# Record set
(** A new user. *)
Lemma alloc_ok s uid node : dash_ok s → plain_uid uid = true → GoStr.name_ok node = true →
  ring_GetNode (hr s) uid = Done (Ok node) → endpoint_of (kvs (services s)) uid = None →
  ∃ s', Dash.allocEndpoint (S fuel) uid s = Done (Ok node, s') ∧ answered s uid node s'.
Proof.
  intros Hs Hu Hplain Hnode Hnew.
  destruct (record_ok s uid node Hs Hu Hplain) as (rec & w & Hadd & Hw & Hk & Hg);
    [by rewrite Hnew|by rewrite Hnew|]. rewrite Hnew in Hadd, Hk.
  eexists. split.
  - unfold Dash.allocEndpoint. rewrite (io_bind_Done _ _ _ _ _ (node_eq s s uid node Hnode eq_refl)).
    by rewrite (io_bind_Done _ _ _ _ _ Hadd).
  - split; simpl; [| |done|done|by left|].
    + apply (dash_services s); [done|done| | |done|exact (do_conns s Hs)].
      * rewrite Hk. pose proof (moved_index (kvs (services s)) uid node) as Hmi. rewrite Hnew in Hmi.
        by apply Hmi; [apply Hs|..].
      * rewrite Hk, moved_lock. apply Hs.
    + intros u. by rewrite Hk, moved_endpoint.
    + intros k Hun. by rewrite Hk, moved_unmapped.
Qed.
(** A user whom the ring wants elsewhere: the other server is asked first. *)
Definition ask_and_move (uid cur node : string) : io (dstate W conn) (reply CommonQueryResponse) :=
  do resp <- Dash.sc_call CliManager.scm_Check node (MkHealthCheckRequest "") ;;
  if negb (Dash.serving resp) then mret (Some (MkCommonQueryResponse cur), None)
  else
    do _ <- Dash.uidSuspend uid ;;
    do a <- Dash.migrate (S fuel) uid cur node ;;
    do _ <- Dash.uidResume uid ;;
    mret a.
Lemma move_ok s uid cur node : dash_ok s → plain_uid uid = true → GoStr.name_ok node = true →
  endpoint_of (kvs (services s)) uid = Some cur → node ≠ cur →
  ∃ ep s', ask_and_move uid cur node s = Done ((Some (MkCommonQueryResponse ep), None), s') ∧
    answered s uid ep s' ∧ (ep = node ∨ ep = cur).
Proof.
  intros Hs Hu Hplain Hcur Hne.
  destruct (method_ok rpc_Check (λ _, True) node (MkHealthCheckRequest "") (scClientCache s) (services s))
    as (r & m & w2 & Hm & Hw2 & Hg2 & Hm2 & _); [|exact (do_conns s Hs)|apply Hs|apply Hs|].
  { intros c w Hc Hw Hg. by destruct (ds_Check node c (MkHealthCheckRequest "") w Hc Hw Hg). }
  set (s2 := λ p, DS (hr s) p (lockRecord s) m (pcClientCache s) w2).
  unfold ask_and_move. rewrite (io_bind_Done _ _ _ r (s2 (pauses s)))
    by (unfold Dash.sc_call, CliManager.scm_Check; simpl; by rewrite Hm).
  destruct (dash_same s w2 Hs Hw2) as (? & ? & ?).
  assert (Hs2 : ∀ p, dash_ok (s2 p)) by (intros p; by apply (dash_services s)).
  assert (Hep2 : ∀ u, endpoint_of (kvs w2) u = endpoint_of (kvs (services s)) u)
    by (intros u; apply endpoint_of_same, Hw2).
  assert (Hun2 : ∀ k, unmapped k → kvs w2 !! k = kvs (services s) !! k)
    by (intros k [Hk _]; by apply Hw2).
  destruct (Dash.serving r); [change (negb true) with false|change (negb false) with true]; cbv iota.
  - set (s3 := s2 (Suspend.uidSuspend (pauses s) uid)).
    rewrite (io_bind_Done _ _ _ tt s3) by done.
    destruct (migrate_ok s3 uid cur node (Hs2 _) Hu Hplain) as (s4 & Hmig & Hs4 & Hep4 & Hpc4 & Hhr4 & Hpa4 & Hun4);
      [by rewrite <- Hcur; apply Hep2|done|].
    rewrite (io_bind_Done _ _ _ _ _ Hmig). simpl. eexists node, _. split; [done|]. split; [|by left].
    split; simpl; [by destruct Hs4; split|intros u; rewrite Hep4; case_decide; [done|apply Hep2]|done|done|..].
    + right. rewrite Hpa4. simpl. unfold Suspend.uidResume, Suspend.uidSuspend. by rewrite delete_insert_eq.
    + intros k Hk. rewrite Hun4 by done. by apply Hun2.
  - exists cur, (s2 (pauses s)). split; [done|]. split; [|by right].
    split; simpl; [apply Hs2| |done|done|by left|exact Hun2].
    intros u. rewrite Hep2. case_decide; [by subst|done].
Qed.
(** What holds of the state before the read. *)
Lemma answered_read s uid ep w s' : kvs w = kvs (services s) →
  answered (read_state s w) uid ep s' → answered s uid ep s'.
Proof.
  intros Hk [Hok He Hpc Hr Hp Hun]. split; [done|..|done|done|done|].
  - intros u. rewrite He. simpl. by rewrite Hk.
  - intros k Hun'. rewrite Hun by done. simpl. by rewrite Hk.
Qed.
Lemma UidEndpoint_ok s uid : dash_ok s → plain_uid uid = true →
  Suspend.uidSuspensive (pauses s) uid = false →
  ∃ ep node s', Dash.UidEndpoint (S fuel) uid s =
      Done ((Some (MkCommonQueryResponse ep), None), s') ∧ answered s uid ep s' ∧
    ring_GetNode (hr s) uid = Done (Ok node) ∧
    (ep = node ∨ endpoint_of (kvs (services s)) uid = Some ep).
Proof.
  intros Hs Hu Hp. destruct (ring_node s uid Hs Hu) as (node & Hnode & Hplain).
  unfold Dash.UidEndpoint. rewrite (io_bind_Done _ _ _ _ _ (wait_free s uid Hp)).
  destruct (read_ok s uid Hs) as (w & Hread & Hs1 & Hk). rewrite (io_bind_Done _ _ _ _ _ Hread).
  set (s1 := read_state s w). assert (Hep1 : ∀ u, endpoint_of (kvs (services s1)) u = endpoint_of (kvs (services s)) u)
    by (intros u; unfold endpoint_of; simpl; by rewrite Hk).
  pose proof (node_eq s s1 uid node Hnode eq_refl) as Hgn.
  destruct (endpoint_of (kvs (services s)) uid) as [cur|] eqn:Hcur.
  - rewrite (io_bind_Done _ _ _ _ _ Hgn). case_decide as Hne.
    + destruct (move_ok s1 uid cur node Hs1 Hu Hplain) as (ep & s' & He & Ha & Hor); [by rewrite Hep1|done|].
      exists ep, node, s'. split; [exact He|]. split; [by eapply answered_read|]. split; [done|].
      destruct Hor as [-> | ->]; [by left|by right].
    + subst cur. exists node, node, s1. split; [done|]. split; [|by split; [|left]].
      apply (answered_read s uid node w); [done|]. split; [done| |done|done|by left|done].
      intros u. case_decide; [subst; by rewrite Hep1|done].
  - rewrite decide_True by done.
    destruct (alloc_ok s1 uid node Hs1 Hu Hplain Hnode) as (s' & He & Ha); [by rewrite Hep1|].
    rewrite (io_bind_Done _ _ _ _ _ He). exists node, node, s'. split; [done|].
    split; [by eapply answered_read|by split; [|left]].
Qed.

(** The interceptor, when the leader key holds what an elector wrote. *)
Lemma intercept_eq s selfID e l : dash_ok s →
  kvs (services s) !! DashLeaderKey = Some (Elect.info_String e, l) →
  JsonObj.year_ok (ElectTime e) = true →
  ∃ w, let s1 := DS (hr s) (pauses s) (lockRecord s) (scClientCache s) (pcClientCache s) w in
    Elect.IsLeader DashLeaderKey selfID (services s) = (Ok (bool_decide (Json.Coerce (ElectorID e) = selfID)), w) ∧
    kvs w = kvs (services s) ∧ dash_ok s1 ∧ ∀ R (handler : io (dstate W conn) (reply R)),
      Dash.intercept selfID handler s =
      (if decide (Json.Coerce (ElectorID e) = selfID) then handler else mret (None, Some ErrNotLeader)) s1.
Proof.
  intros Hs Hlead Hy.
  destruct (Electors.IsLeader_healthy DashLeaderKey selfID (services s) _ l (do_healthy s Hs) Hlead)
    as (w & His & Hw & Hk & _).
  rewrite ElectFacts.leader_ID_String in His by done. exists w. split; [done|]. split; [done|]. split.
  - pose proof (ds_GetKV DashLeaderKey _ (do_healthy s Hs) (do_good s Hs)) as Hg.
    apply (f_equal snd) in His. rewrite ElectFacts.IsLeader_world in His. simpl in His. rewrite His in Hg.
    apply dash_services; rewrite ?Hk; [done|done|apply Hs|apply Hs|done|exact (do_conns s Hs)].
  - intros R handler. unfold Dash.intercept.
    rewrite (io_bind_Done _ _ _ _ (DS (hr s) (pauses s) (lockRecord s) (scClientCache s) (pcClientCache s) w))
      by (unfold Dash.svc; rewrite His; reflexivity).
    case_bool_decide; by case_decide.
Qed.
End facts.
End DashFacts.

(** ** The ring and the order of events *)
Module RegistryFacts.
Import Sucker DashController.
Definition server_obj (node : string) : EtcdSuckerEventObj :=
  MkObj (ServerRegistryPrefix +:+ node) "".
Lemma Rel_server node : GoStr.name_ok node = true →
  GoStr.Rel ServerRegistryPrefix (ServerRegistryPrefix +:+ node) = Ok node.
Proof.
  intros Hn. apply (GoStr.Rel_absdir ["mysh"; "server"]); [done|by repeat constructor|done].
Qed.
Definition add_event (node : string) := MkEvent op_add (server_obj node).
Definition del_event (node : string) := MkEvent op_del (server_obj node).

Lemma deal_add fuel r node : GoStr.name_ok node = true →
  deal fuel (add_event node) r = snd <$> HashRing.AddNode fuel r node.
Proof. intros Hn. unfold deal, addFunc. simpl. by rewrite Rel_server. Qed.
Lemma deal_del fuel r node : GoStr.name_ok node = true →
  deal fuel (del_event node) r = Some (HashRing.DelNode r node).2.
Proof. intros Hn. unfold deal, delFunc. simpl. by rewrite Rel_server. Qed.

Lemma deal_all_cons fuel e es r r1 : deal fuel e r = Some r1 →
  deal_all fuel (e :: es) r = deal_all fuel es r1.
Proof. intros He. cbn [deal_all]. by rewrite He. Qed.

(** A run of the controller that handles the deletion first. *)
Lemma reorders {A} n (a b : A) : 0 < n →
  let e1 := MkEvent op_add a in let e2 := MkEvent op_del b in
  ∃ c, rtc (Ctl.no_stop n) (Ctl.NewController [e1; e2]) c ∧ Ctl.pending c = 0 ∧
    Ctl.handled c = [e2; e1].
Proof.
  intros Hn e1 e2. eexists. split; [|shelve].
  eapply rtc_l; [split; [apply Ctl.step_take|done]|].
  eapply rtc_l; [split; [apply Ctl.step_send; simpl; lia|done]|].
  eapply rtc_l; [split; [apply Ctl.step_take|done]|].
  eapply rtc_l; [split; [apply Ctl.step_send; simpl; unfold Ctl.upd; simpl; lia|done]|].
  eapply rtc_l; [split; [eapply (Ctl.step_handle _ op_del); reflexivity|done]|].
  eapply rtc_l; [split; [eapply (Ctl.step_handle _ op_add); reflexivity|done]|].
  apply rtc_refl. Unshelve. split; reflexivity.
Qed.
End RegistryFacts.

# The problem
What is needed is a verbatim copy of every line in the records above from the one containing "assert (Hep2 : ∀" down to the one containing "by (intros k [Hk _]; by apply Hw2).", both included, and nothing more.

# Exercise solution
  assert (Hep2 : ∀ u, endpoint_of (kvs w2) u = endpoint_of (kvs (services s)) u)
    by (intros u; apply endpoint_of_same, Hw2).
  assert (Hun2 : ∀ k, unmapped k → kvs w2 !! k = kvs (services s) !! k)
    by (intros k [Hk _]; by apply Hw2).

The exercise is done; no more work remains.